WHAT YOU ARE ASKED TO DO
Which lines belong in the answer? Exactly those from the line containing "pose proof (LoadBranch_chain" through the last line of the records below, repeated as written.

Stored data

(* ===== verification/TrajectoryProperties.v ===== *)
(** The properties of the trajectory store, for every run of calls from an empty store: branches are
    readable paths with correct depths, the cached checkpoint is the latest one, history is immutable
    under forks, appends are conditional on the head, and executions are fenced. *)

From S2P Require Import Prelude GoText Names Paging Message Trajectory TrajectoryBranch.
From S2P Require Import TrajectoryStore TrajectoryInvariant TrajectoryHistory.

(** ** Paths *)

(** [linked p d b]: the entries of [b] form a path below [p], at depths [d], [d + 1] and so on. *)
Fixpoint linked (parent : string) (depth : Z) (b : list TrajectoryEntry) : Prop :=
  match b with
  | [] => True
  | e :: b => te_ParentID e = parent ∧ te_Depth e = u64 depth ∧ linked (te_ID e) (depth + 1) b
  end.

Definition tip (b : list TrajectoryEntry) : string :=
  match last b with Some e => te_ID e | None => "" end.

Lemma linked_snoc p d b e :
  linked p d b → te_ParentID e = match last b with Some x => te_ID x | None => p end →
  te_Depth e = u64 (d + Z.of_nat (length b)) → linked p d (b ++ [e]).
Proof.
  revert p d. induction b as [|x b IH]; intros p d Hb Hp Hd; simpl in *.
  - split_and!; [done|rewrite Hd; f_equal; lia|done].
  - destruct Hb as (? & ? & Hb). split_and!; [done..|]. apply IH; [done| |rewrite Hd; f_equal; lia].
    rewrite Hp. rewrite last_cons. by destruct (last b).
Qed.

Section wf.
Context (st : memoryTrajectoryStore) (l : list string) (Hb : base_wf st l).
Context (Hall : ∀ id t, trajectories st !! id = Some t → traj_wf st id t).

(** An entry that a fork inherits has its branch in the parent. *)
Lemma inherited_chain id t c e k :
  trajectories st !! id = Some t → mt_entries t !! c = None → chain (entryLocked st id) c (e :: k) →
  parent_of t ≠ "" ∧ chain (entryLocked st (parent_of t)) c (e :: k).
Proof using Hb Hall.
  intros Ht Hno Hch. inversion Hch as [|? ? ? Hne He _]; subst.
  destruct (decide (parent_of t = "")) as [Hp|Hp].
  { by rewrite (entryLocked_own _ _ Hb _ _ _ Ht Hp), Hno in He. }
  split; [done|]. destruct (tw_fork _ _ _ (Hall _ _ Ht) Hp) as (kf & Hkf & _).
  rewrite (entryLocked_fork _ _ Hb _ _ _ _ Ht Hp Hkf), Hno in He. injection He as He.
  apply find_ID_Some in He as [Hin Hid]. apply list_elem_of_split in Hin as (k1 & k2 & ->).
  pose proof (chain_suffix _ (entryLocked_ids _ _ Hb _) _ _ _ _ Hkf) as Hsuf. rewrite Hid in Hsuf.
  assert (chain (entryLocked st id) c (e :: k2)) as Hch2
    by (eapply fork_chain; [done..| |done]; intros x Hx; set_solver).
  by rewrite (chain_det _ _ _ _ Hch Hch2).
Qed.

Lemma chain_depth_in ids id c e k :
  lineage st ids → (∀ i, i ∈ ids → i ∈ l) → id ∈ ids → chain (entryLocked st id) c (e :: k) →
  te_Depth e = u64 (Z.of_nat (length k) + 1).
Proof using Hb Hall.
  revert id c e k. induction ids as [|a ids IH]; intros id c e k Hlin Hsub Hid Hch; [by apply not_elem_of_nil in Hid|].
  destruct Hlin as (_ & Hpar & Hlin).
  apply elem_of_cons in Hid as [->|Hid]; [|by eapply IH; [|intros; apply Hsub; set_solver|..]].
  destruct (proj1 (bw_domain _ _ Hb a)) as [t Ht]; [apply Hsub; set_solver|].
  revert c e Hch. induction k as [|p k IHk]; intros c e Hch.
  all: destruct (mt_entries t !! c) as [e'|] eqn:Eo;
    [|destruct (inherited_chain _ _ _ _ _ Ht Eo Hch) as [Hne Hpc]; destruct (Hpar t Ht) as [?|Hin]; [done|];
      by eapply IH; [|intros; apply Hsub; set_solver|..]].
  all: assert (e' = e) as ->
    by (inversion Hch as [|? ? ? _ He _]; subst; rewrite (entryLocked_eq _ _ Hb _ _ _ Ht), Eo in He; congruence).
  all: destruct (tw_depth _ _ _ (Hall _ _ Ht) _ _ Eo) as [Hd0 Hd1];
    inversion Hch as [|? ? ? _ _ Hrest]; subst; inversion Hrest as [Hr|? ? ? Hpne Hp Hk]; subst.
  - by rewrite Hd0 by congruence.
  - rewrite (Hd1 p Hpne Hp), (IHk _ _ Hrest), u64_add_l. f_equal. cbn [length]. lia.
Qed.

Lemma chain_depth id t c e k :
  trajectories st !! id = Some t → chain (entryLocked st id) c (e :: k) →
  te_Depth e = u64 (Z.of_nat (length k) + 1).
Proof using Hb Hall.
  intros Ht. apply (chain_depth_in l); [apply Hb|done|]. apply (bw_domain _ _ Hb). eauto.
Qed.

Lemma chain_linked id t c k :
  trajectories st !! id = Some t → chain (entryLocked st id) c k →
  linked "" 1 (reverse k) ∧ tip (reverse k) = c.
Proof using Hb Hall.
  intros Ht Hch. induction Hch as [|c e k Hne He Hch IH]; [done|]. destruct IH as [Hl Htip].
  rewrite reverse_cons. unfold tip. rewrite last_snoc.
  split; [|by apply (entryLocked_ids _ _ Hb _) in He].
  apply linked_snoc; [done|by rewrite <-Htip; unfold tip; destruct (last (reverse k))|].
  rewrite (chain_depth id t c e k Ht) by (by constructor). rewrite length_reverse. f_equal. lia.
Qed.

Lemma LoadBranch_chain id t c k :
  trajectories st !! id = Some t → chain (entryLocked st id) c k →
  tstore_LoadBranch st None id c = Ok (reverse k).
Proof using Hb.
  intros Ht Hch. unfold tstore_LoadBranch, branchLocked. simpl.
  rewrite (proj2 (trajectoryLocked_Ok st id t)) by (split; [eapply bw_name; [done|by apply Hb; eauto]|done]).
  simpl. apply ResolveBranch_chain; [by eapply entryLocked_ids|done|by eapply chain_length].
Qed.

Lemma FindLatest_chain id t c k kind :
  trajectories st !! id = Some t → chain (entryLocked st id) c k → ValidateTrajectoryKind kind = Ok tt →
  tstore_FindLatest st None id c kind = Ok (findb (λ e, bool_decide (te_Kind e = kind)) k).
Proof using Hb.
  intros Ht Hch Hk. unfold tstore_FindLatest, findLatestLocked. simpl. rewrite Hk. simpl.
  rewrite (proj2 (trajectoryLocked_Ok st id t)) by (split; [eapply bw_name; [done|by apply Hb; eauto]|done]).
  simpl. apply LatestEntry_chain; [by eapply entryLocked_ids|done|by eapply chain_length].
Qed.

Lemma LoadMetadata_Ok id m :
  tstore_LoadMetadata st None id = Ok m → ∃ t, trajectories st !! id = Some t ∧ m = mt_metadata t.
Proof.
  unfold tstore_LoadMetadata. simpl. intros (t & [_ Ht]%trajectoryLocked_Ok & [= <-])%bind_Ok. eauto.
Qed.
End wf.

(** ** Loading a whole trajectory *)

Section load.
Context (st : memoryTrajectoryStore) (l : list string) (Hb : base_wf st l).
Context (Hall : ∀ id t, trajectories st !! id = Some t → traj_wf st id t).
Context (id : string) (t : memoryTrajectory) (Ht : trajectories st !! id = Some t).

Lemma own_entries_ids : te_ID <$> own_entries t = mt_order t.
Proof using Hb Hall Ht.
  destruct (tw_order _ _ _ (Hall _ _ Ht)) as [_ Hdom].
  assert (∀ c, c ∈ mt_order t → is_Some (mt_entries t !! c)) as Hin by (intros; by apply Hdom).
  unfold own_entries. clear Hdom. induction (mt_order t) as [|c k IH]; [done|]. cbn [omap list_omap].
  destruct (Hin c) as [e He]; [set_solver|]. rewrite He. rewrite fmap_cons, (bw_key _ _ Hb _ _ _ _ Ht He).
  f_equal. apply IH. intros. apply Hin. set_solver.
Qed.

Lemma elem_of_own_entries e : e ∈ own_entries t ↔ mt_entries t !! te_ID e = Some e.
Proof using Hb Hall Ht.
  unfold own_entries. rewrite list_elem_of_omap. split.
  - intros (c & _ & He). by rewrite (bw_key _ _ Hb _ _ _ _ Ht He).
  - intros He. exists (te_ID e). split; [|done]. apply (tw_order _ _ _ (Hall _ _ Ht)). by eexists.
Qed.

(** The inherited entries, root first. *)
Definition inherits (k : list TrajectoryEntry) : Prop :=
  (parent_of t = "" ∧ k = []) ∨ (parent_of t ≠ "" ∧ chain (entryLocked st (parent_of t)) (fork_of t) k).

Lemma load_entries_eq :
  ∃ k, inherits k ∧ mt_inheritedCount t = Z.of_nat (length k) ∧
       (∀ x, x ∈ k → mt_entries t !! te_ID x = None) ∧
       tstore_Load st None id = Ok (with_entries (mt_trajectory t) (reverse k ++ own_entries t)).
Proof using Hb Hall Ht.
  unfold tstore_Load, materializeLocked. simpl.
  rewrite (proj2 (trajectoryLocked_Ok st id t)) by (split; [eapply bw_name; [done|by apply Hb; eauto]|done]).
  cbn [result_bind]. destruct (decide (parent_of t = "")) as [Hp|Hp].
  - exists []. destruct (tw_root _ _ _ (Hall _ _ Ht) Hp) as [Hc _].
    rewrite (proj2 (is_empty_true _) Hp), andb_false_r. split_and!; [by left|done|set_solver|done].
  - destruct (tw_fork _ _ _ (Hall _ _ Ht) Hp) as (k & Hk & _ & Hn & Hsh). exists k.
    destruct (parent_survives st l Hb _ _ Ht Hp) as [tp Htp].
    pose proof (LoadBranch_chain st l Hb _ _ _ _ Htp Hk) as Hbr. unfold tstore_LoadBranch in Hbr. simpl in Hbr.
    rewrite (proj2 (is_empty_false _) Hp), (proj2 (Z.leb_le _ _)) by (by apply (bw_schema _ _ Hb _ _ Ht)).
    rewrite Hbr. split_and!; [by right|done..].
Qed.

RESPONSE
    pose proof (LoadBranch_chain st l Hb _ _ _ _ Htp Hk) as Hbr. unfold tstore_LoadBranch in Hbr. simpl in Hbr.
    rewrite (proj2 (is_empty_false _) Hp), (proj2 (Z.leb_le _ _)) by (by apply (bw_schema _ _ Hb _ _ Ht)).
    rewrite Hbr. split_and!; [by right|done..].
Qed.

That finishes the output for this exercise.